Again, I agree. This is basically just a restatement of what you said in the first sentence, unless there's another implication you want to marry to this one?
This has been said before countless times:
Yes, we're well aware than atheists can be just as irrational as theists when it comes to certain topics, and most of us do not think ourselves simply 'better' or outright 'smarter' than all theists either.
And here is where you're outright wrong.
Atheists put their passions and emotions largely aside for a few moments while they review the evidence in front of them for understanding the mechanisms of the universe and the evolution of life. If I, personally, didn't demand this of myself, I'd probably be wallowing in fantasy about alien visitation and the existence of extra-dimensional horrors from beyond time and space, since that's where my passions and emotions are tied-up.

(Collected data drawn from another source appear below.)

Lemma elem_of_notices s u : u ∈ notices s ↔ waiting s u.
Proof.
  assert (∀ o : option Update, u ∈ option_list o ↔ o = Some u) as Ho.
  { intros [v|]; cbn; [rewrite list_elem_of_singleton; naive_solver|rewrite elem_of_nil; naive_solver]. }
  unfold notices, waiting. by rewrite !elem_of_app, !Ho.
Qed.

Lemma waiting_ok s : Forall update_ok (notices s) ↔ ∀ u, waiting s u → update_ok u.
Proof. rewrite Forall_forall. by setoid_rewrite elem_of_notices. Qed.

Lemma waiting_supersedes s s' :
  (∀ v, waiting s v → (FullFor v T = false ∧ Candidates v T = []) ∨ ∃ u, waiting s' u ∧ covers u v) →
  supersedes (notices s') (notices s).
Proof.
  intros Hw v Hv%elem_of_notices. destruct (Hw v Hv) as [?|(u & Hu & Hc)]; [by left|right].
  exists u. by rewrite elem_of_notices.
Qed.

(** Notices that wait are only replaced by others that announce as much. *)
Lemma notices_inv s s' :
  session_inv s → se_snapshot s' = se_snapshot s → st_watches (se_stream s') = st_watches (se_stream s) →
  (∀ u, waiting s' u → update_ok u) → supersedes (notices s') (notices s) → session_inv s'.
Proof.
  intros [Hn Hw] En Est Hn' Hs. split; [by apply waiting_ok|]. intros w Hwat. rewrite Est in Hwat.
  destruct (Hw w Hwat) as [Hok Hor]. split; [done|]. rewrite En.
  destruct Hor as [Hf|Hst]; [left; by eapply supersedes_full|right; by eapply wstale_supersedes].
Qed.

Lemma mergeInto_ok pending u :
  (∀ p, pending = Some p → update_ok p) → update_ok u →
  update_ok (mergeInto pending u) ∧ covers (mergeInto pending u) u
  ∧ ∀ p, pending = Some p → covers (mergeInto pending u) p.
Proof.
  intros Hp Hu. destruct pending as [p|]; cbn.
  - destruct (Merge_covers p u) as [H1 H2]; [auto..|]. split_and!; [by apply Merge_ok; auto|done|].
    by intros p' [= <-].
  - split_and!; [done|reflexivity|done].
Qed.

Lemma unaffected_silent u : update_ok u → Affects u T = false → FullFor u T = false ∧ Candidates u T = [].
Proof.
  intros (_ & Hu & _) [Hf Ha%bool_decide_eq_false]%orb_false_iff. split; [done|]. unfold Candidates.
  rewrite decide_False by apply (sl_type (T:=T) (generate:=generate)).
  destruct (candidates_of u T) eqn:E; [done|]. destruct Ha. by apply Hu; rewrite E.
Qed.

(** *** Steps *)

Lemma notice_inv n mail queued assigned st u :
  update_ok u → session_inv (mkSession n mail queued assigned st) →
  session_inv (mkSession n (Some (mergeInto mail u)) queued assigned st).
Proof.
  intros Hu Hinv. pose proof Hinv as [Hn _]. rewrite waiting_ok in Hn. unfold waiting in Hn. cbn in Hn.
  destruct (mergeInto_ok mail u) as (M1 & M2 & M3); [intros p ->; apply Hn; auto|done|].
  eapply notices_inv; [exact Hinv|done|done|intros v [?|[?|?]]; simplify_eq/=; auto|].
  apply waiting_supersedes. unfold waiting. cbn. intros v [Hv|[Hv|Hv]]; right;
    [exists v; split; [auto|reflexivity]..|exists (mergeInto mail u); auto].
Qed.

Lemma publish_inv n mail queued assigned st n' changes mail' :
  let u := updateBetween n n' changes in
  let s := mkSession n mail queued assigned st in
  let s' := mkSession n' mail' queued assigned st in
  fitting s → fitting s' → published n n' changes →
  (mail' = Some (mergeInto mail u) ∨ watched s u = false ∧ mail' = mail) →
  session_inv s → session_inv s'.
Proof.
  intros u s s' Hfit Hfit' Hp Hmail [Hn Hw]. rewrite waiting_ok in Hn. unfold waiting in Hn. cbn in Hn.
  destruct (updateBetween_spec n n' changes) as (Hu & _). fold u in Hu.
  destruct (mergeInto_ok mail u) as (M1 & M2 & M3); [intros p ->; apply Hn; auto|done|]. split.
  { apply waiting_ok. unfold waiting. cbn.
    destruct Hmail as [->|[_ ->]]; intros v [?|[?|?]]; simplify_eq; auto. }
  intros w Hwat. destruct (Hw w Hwat) as [Hok Hor]. split; [done|].
  assert (supersedes (notices s') (notices s)) as Hsup.
  { apply waiting_supersedes. unfold waiting. cbn. intros v [Hv|[Hv|Hv]]; right;
      [exists v; split; [auto|reflexivity]..|].
    destruct Hmail as [->|[_ ->]]; [exists (mergeInto mail u); auto|exists v; split; [auto|reflexivity]]. }
  destruct Hor as [Hf|Hst]; [left; by eapply supersedes_full|right]. cbn in *.
  eapply (stale_published T generate scope w n n' changes); [by apply Hfit|by apply Hfit'|done|exact Hst| |].
  { by apply supersedes_candidates. }
  fold u. intros c Hc. destruct Hmail as [->|[Hno _]].
  - destruct M2 as (_ & _ & Hcov). destruct (Hcov _ c Hc) as (d & Hd & Hle). exists d. split; [|done].
    unfold announced_by. apply list_elem_of_bind. exists (mergeInto mail u). split; [exact Hd|].
    apply elem_of_notices. unfold waiting. cbn. auto.
  - exfalso. assert (Affects u T = false) as Ha.
    { apply not_true_iff_false. intros Ha. apply not_true_iff_false in Hno. apply Hno, existsb_exists.
      exists T. split; [|done]. apply list_elem_of_In, elem_of_elements, elem_of_dom. eauto. }
    destruct (unaffected_silent u Hu Ha) as [_ E]. rewrite E in Hc. by apply elem_of_nil in Hc.
Qed.

Lemma receive_inv n queued assigned st u enqueued :
  enqueueUpdate scope n (st_watches st) u = Some enqueued →
  session_inv (mkSession n (Some u) queued assigned st) →
  session_inv (mkSession n None (match enqueued with Some u => Some (mergeInto queued u) | None => queued end)
                 assigned st).
Proof.
  unfold enqueueUpdate. rewrite decide_False by done. intros [= <-] Hinv.
  pose proof Hinv as [Hn Hw]. rewrite waiting_ok in Hn. unfold waiting in Hn. cbn in Hn.
  destruct (mergeInto_ok queued u) as (M1 & M2 & M3); [intros p ->; apply Hn; auto|apply Hn; auto|].
  destruct (existsb _ _) eqn:Hex.
  - eapply notices_inv; [exact Hinv|done|done|intros v [?|[?|?]]; simplify_eq/=; auto|].
    apply waiting_supersedes. unfold waiting. cbn. intros v [Hv|[Hv|Hv]]; right;
      [exists v; split; [auto|reflexivity]|exists (mergeInto queued u); auto|].
    injection Hv as <-. exists (mergeInto queued u). auto.
  - split; [apply waiting_ok; intros v [?|[?|?]]; simplify_eq/=; auto|].
    intros w Hwat. destruct (Hw w Hwat) as [Hok Hor]. split; [done|]. cbn in Hwat.
    assert (Affects u T = false) as Ha.
    { apply not_true_iff_false. intros Ha. apply not_true_iff_false in Hex. apply Hex, existsb_exists.
      exists (T, w). split; [by apply list_elem_of_In, elem_of_map_to_list|]. cbn. by rewrite (wo_started _ _ Hok), Ha. }
    assert (supersedes (notices (mkSession n None queued assigned st)) (notices (mkSession n (Some u) queued assigned st)))
      as Hsup.
    { apply waiting_supersedes. unfold waiting. cbn.
      intros v [Hv|[Hv|Hv]]; [right; exists v; split; [auto|reflexivity]..|left].
      injection Hv as <-. apply unaffected_silent; [apply Hn; auto|done]. }
    destruct Hor; [left; by eapply supersedes_full|right; by eapply wstale_supersedes].
Qed.

Lemma assign_inv n mail u st :
  session_inv (mkSession n mail (Some u) None st) → session_inv (mkSession n mail None (Some u) st).
Proof.
  intros Hinv. pose proof Hinv as [Hn _]. rewrite waiting_ok in Hn. unfold waiting in Hn. cbn in Hn.
  eapply notices_inv; [exact Hinv|done|done|intros v [?|[?|?]]; simplify_eq/=; auto|].
  apply waiting_supersedes. unfold waiting. cbn. intros v Hv. right. exists v. split; [naive_solver|reflexivity].
Qed.

Lemma push_inv n mail queued u st now st' :
  fitting (mkSession n mail queued (Some u) st) →
  pushUpdate generate send now scope n st u = Some (st', None) →
  session_inv (mkSession n mail queued (Some u) st) → session_inv (mkSession n mail queued None st').
Proof.
  intros Hfit Hp [Hn Hw]. rewrite waiting_ok in Hn. unfold waiting in Hn. cbn in Hn.
  split; [apply waiting_ok; intros v [?|[?|?]]; simplify_eq/=; auto|].
  intros w' Hw'. cbn in Hw'. destruct (st_watches st !! T) as [w|] eqn:Hwat; last first.
  { exfalso. revert Hp. unfold pushUpdate. rewrite decide_False by done. intros [= Hp].
    enough (T ∉ orderedWatchedTypes (st_watches st) u) as Hno.
    { apply (pushTypes_frame _ _ _ _ _ _ _ _ _ _ _ Hno) in Hp. congruence. }
    rewrite (proj2 (orderedWatchedTypes_spec _ _)). unfold pushes. by rewrite Hwat. }
  destruct (Hw w Hwat) as [Hok Hor].
  destruct (pushUpdate_watch now n st u st' w Hwat Hok (Hfit w Hwat)) as (w1 & Hw1 & Hok1 & Hst1);
    [apply Hn; auto|done|].
  rewrite Hw1 in Hw'. injection Hw' as ->. split; [done|].
  change (notices (mkSession n mail queued (Some u) st)) with (u :: notices (mkSession n mail queued None st')) in Hor.
  destruct Hor as [Hf|Hst]; [|right; apply Hst1; by right].
  apply Exists_cons in Hf as [Hf|Hf]; [right; apply Hst1; by left|by left].
Qed.

Lemma request_inv n mail queued assigned st now request st' :
  fitting (mkSession n mail queued assigned st) → fitting (mkSession n mail queued assigned st') →
  orderly st request → handleRequest generate send now st scope n request = (st', None) →
  session_inv (mkSession n mail queued assigned st) → session_inv (mkSession n mail queued assigned st').
Proof.
  intros Hfit Hfit' Ho Hr [Hn Hw]. split; [done|].
  intros w' Hw'. cbn in Hw'. destruct (decide (dr_TypeUrl request = T)) as [HT|HT]; last first.
  { rewrite (handleRequest_frame now n st request st' None HT Hr) in Hw'. by apply Hw. }
  destruct (handleRequest_watch now n st request st' w' HT Ho) as [Hok Hst]; [|done|done|by apply Hfit'|].
  { intros w Hwat. split; [by apply Hw|by apply Hfit]. }
  split; [done|]. cbn in *. destruct (st_watches st !! T) as [w|] eqn:Hwat.
  - destruct (Hw w eq_refl) as [_ [?|?]]; [by left|right]. apply Hst. by intros ? [= <-].
  - right. apply Hst. done.
Qed.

I have no active 'desire' to disbelieve in God. Show me compelling evidence for his existence, in fact, and I'll convert tomorrow morning (don't forget to grab your Nobel Prize on the way out, either).
- Leon Trotsky, Last Will & Testament
February 27, 1940
I think there was a misunderstanding in what you thought I meant. My last sentence about hiding behind science was not an "all atheists do this" statement. I was still playing off of the hypothetical possibilities that his original statement implicated. I was saying it's possible that someone could hide behind science or "logic" because they don't want to believe in God. Of course that's not true of all of them. I answered his question with a generalization because he stated a generalization.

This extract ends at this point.